Я кивнул, оглядел ригу.
Здание, к слову, уцелело каким‑то чудом. Крыша просела с одного края, черепица осыпалась, оставив в пролётах зияющие дыры, сквозь которые пробивалось зарево далёких пожаров. Стены, состоящие из брёвен, все были в трещинах, да и попахивало от них так… словно здание гнило изнутри. Но запах брёвен не мог перебить то, чем воняло внутри.
Я постоянно морщил нос, когда сквозняком приносило запах плесени, крови или двойную эту смесь.
Я сидел на перевёрнутом ящике у входа, привалился плечом к шершавому косяку. Тело ломило так, будто меня прокатили между жерновами мельницы. Контузия вновь напомнила о себе: в ушах звенело, перед глазами периодически плыли мутные круги, а в груди при каждом движении хрипело и булькало. Но голова работала, и это было главным.
– Костя, – позвал я санитара, что сидел над Вороновым. – Что по лекарствам осталось?
Костя порылся в сумке, отозвался тихо:
– Три пакета сульфаниламида. Склянка йода. Бинтов на пару перевязок.
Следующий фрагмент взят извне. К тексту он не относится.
(** One turn of the loop on a record that parses. *)
Lemma loadLoop_row (ctx : Context) (record : list string) (t : Track)
    (reads : list readResult) (polls : nat) (tracks : list Track) (line : Z)
    (header : bool) :
  Done ctx polls = false ->
  parsesTo record t ->
  (line = 0 -> header = false) ->
  loadLoop ctx (Record record :: reads) polls tracks line header
  = loadLoop ctx reads (S polls) (tracks ++ [t]) (line + 1) header.
Proof.
  intros Hdone Ht Hline.
  destruct (parsesTo_looksLikeData record t Ht) as [Hlen Hdata].
  simpl. rewrite Hdone.
  destruct (Nat.eqb_spec (length record) 0) as [|_]; [lia|].
  destruct (Nat.ltb_spec (length record) 5) as [|_]; [lia|].
  rewrite Hdata, andb_false_r.
  replace (header && (line + 1 =? 1)) with false.
  - unfold parsesTo in Ht. by rewrite Ht.
  - destruct (Z.eqb_spec (line + 1) 1) as [Heq|_];
      [rewrite Hline by lia; reflexivity | by rewrite andb_false_r].
Qed.

(** One turn of the loop on a first record that is no data. *)
Lemma loadLoop_header (ctx : Context) (record : list string)
    (reads : list readResult) :
  Done ctx 0 = false ->
  headerLike record ->
  loadLoop ctx (Record record :: reads) 0 [] 0 false
  = loadLoop ctx reads 1 [] 1 true.
Proof.
  intros Hdone [Hlen Hdata]. simpl. rewrite Hdone.
  destruct (Nat.eqb_spec (length record) 0) as [|_]; [lia|].
  destruct (Nat.ltb_spec (length record) 5) as [|_]; [lia|].
  by rewrite Hdata.
Qed.

(** The loop over a run of records that parse. *)
Lemma loadLoop_stops (ctx : Context) (good : list (list string)) :
  forall (parsed : list Track) (rest : list readResult) (polls : nat)
         (tracks : list Track) (line : Z) (header : bool),
    (forall k, Done ctx k = false) ->
    Forall2 parsesTo good parsed ->
    0 <= line ->
    (line = 0 -> header = false) ->
    loadLoop ctx (map Record good ++ rest) polls tracks line header
    = loadLoop ctx rest (polls + length good) (tracks ++ parsed)
                (line + Z.of_nat (length good)) header.
Proof.
  induction good as [|record good IH];
    intros parsed rest polls tracks line header Hdone Hgood Hpos Hline.
  - apply Forall2_nil_inv_l in Hgood as ->. simpl.
    by rewrite app_nil_r, Z.add_0_r, Nat.add_0_r.
  - apply Forall2_cons_inv_l in Hgood as (t & parsed' & Ht & Hgood & ->).
    rewrite map_cons, <- app_comm_cons, (loadLoop_row ctx record t) by auto.
    rewrite (IH parsed') by (auto; lia).
    rewrite <- app_assoc. simpl length. f_equal; lia.
Qed.

Lemma loadLoop_rows (ctx : Context) (rows : list (list string))
    (parsed : list Track) (polls : nat) (tracks : list Track) (line : Z)
    (header : bool) :
  (forall k, Done ctx k = false) ->
  Forall2 parsesTo rows parsed ->
  0 <= line ->
  (line = 0 -> header = false) ->
  loadLoop ctx (map Record rows) polls tracks line header
  = Some (inr (tracks ++ parsed)).
Proof.
  intros Hdone Hrows Hpos Hline.
  rewrite <- (app_nil_r (map Record rows)).
  rewrite (loadLoop_stops ctx rows parsed) by auto.
  simpl. by rewrite Hdone.
Qed.

(** X7.  Under a context that is never done, a file whose records all
    parse loads to their tracks, in the order of the file.  The same file
    with one more record in front loads to the same tracks whenever that
    record has its five columns and does not look like data: be it a
    heading or a broken row, it is dropped without an error. *)
Theorem Load_rows (files : string -> option (list readResult)) (ctx : Context)
    (path : string) (rows : list (list string)) (parsed : list Track) :
  (forall k, Done ctx k = false) ->
  Forall2 parsesTo rows parsed ->
  (files path = Some (map Record rows) \/
   exists first, headerLike first /\ files path = Some (map Record (first :: rows))) ->
  Load files ctx path = Some (inr parsed).
Proof.
  intros Hdone Hrows [Hfile | (first & Hfirst & Hfile)]; unfold Load; rewrite Hfile.
  - by rewrite (loadLoop_rows ctx rows parsed) by (auto; lia).
  - rewrite map_cons, loadLoop_header by auto.
    by rewrite (loadLoop_rows ctx rows parsed) by (auto; lia).
Qed.

(** X8.  After the first record a row that [parseRecord] rejects is an
    error, and the error names the row by its position among the records
    of the file, counted from 1; nothing behind the row is read. *)
Theorem Load_error_line (files : string -> option (list readResult)) (ctx : Context)
    (path : string) (first : list string) (good : list (list string))
    (parsed : list Track) (bad : list string) (e : recordError)
    (rest : list readResult) :
  (forall k, Done ctx k = false) ->
  (headerLike first \/ exists t, parsesTo first t) ->
  Forall2 parsesTo good parsed ->
  (5 <= length bad)%nat ->
  parseRecord bad = Some (inl e) ->
  files path = Some (map Record (first :: good) ++ Record bad :: rest) ->
  Load files ctx path = Some (inl (BadLine (Z.of_nat (length good) + 2) e)).
Proof.
  intros Hdone Hfirst Hgood Hlen Hbad Hfile. unfold Load. rewrite Hfile.
  rewrite map_cons, <- app_comm_cons.
  assert (Hstop : forall polls tracks header,
            loadLoop ctx (map Record good ++ Record bad :: rest) polls tracks 1 header
            = Some (inl (BadLine (Z.of_nat (length good) + 2) e))).
  { intros polls tracks header.
    rewrite (loadLoop_stops ctx good parsed) by (auto; lia).
    simpl. rewrite Hdone.
    destruct (Nat.eqb_spec (length bad) 0) as [|_]; [lia|].
    destruct (Nat.ltb_spec (length bad) 5) as [|_]; [lia|].
    destruct (Z.eqb_spec (1 + Z.of_nat (length good) + 1) 1) as [|_]; [lia|].
    rewrite andb_false_r. simpl. rewrite Hbad. do 3 f_equal. lia. }
  destruct Hfirst as [Hfirst | [t Ht]].
  - rewrite loadLoop_header by auto. apply Hstop.
  - rewrite (loadLoop_row ctx first t) by auto. apply Hstop.
Qed.

(** X9.  A first record of one to four columns is an error that names
    line 1 (a short heading is not skipped).  A failure of the reader
    behind rows that parse, which is also how the reader of
    [encoding/csv] hands over a later record whose width differs from
    that of the first, is an error that names the position of the failed
    read, counted from 1.  Nothing behind either is read. *)
Theorem Load_stops_at (files : string -> option (list readResult)) (ctx : Context)
    (path : string) (good : list (list string)) (parsed : list Track)
    (rest : list readResult) :
  (forall k, Done ctx k = false) ->
  Forall2 parsesTo good parsed ->
  (forall short,
     (1 <= length short < 5)%nat ->
     files path = Some (Record short :: rest) ->
     Load files ctx path = Some (inl (ColumnCount 1 (length short)))) /\
  (files path = Some (map Record good ++ ReadFailure :: rest) ->
   Load files ctx path = Some (inl (ReadLine (Z.of_nat (length good) + 1)))).
Proof.
  intros Hdone Hgood. split.
  - intros short Hshort Hfile. unfold Load. rewrite Hfile.
    simpl. rewrite Hdone.
    destruct (Nat.eqb_spec (length short) 0) as [|_]; [lia|].
    destruct (Nat.ltb_spec (length short) 5) as [_|]; [|lia].
    reflexivity.
  - intros Hfile. unfold Load. rewrite Hfile.
    rewrite (loadLoop_stops ctx good parsed) by (auto; lia).
    simpl. by rewrite Hdone.
Qed.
Морфия – две ампулы.
– Порошок – Воронову и Гаврилову. По полтора пакета. Морфий не колоть без команды, только если совсем зайдётся. Бинты – по счёту, не мотать зря.
– А тебе?
– Мне пока не помрёт. Работай.
Костя кивнул и склонился обратно над Вороновым – его он вёл всю дорогу от больницы, знал каждую его повязку. Молодой санитар, тот, что вышел с нами из подземелья, возился с Гавриловым.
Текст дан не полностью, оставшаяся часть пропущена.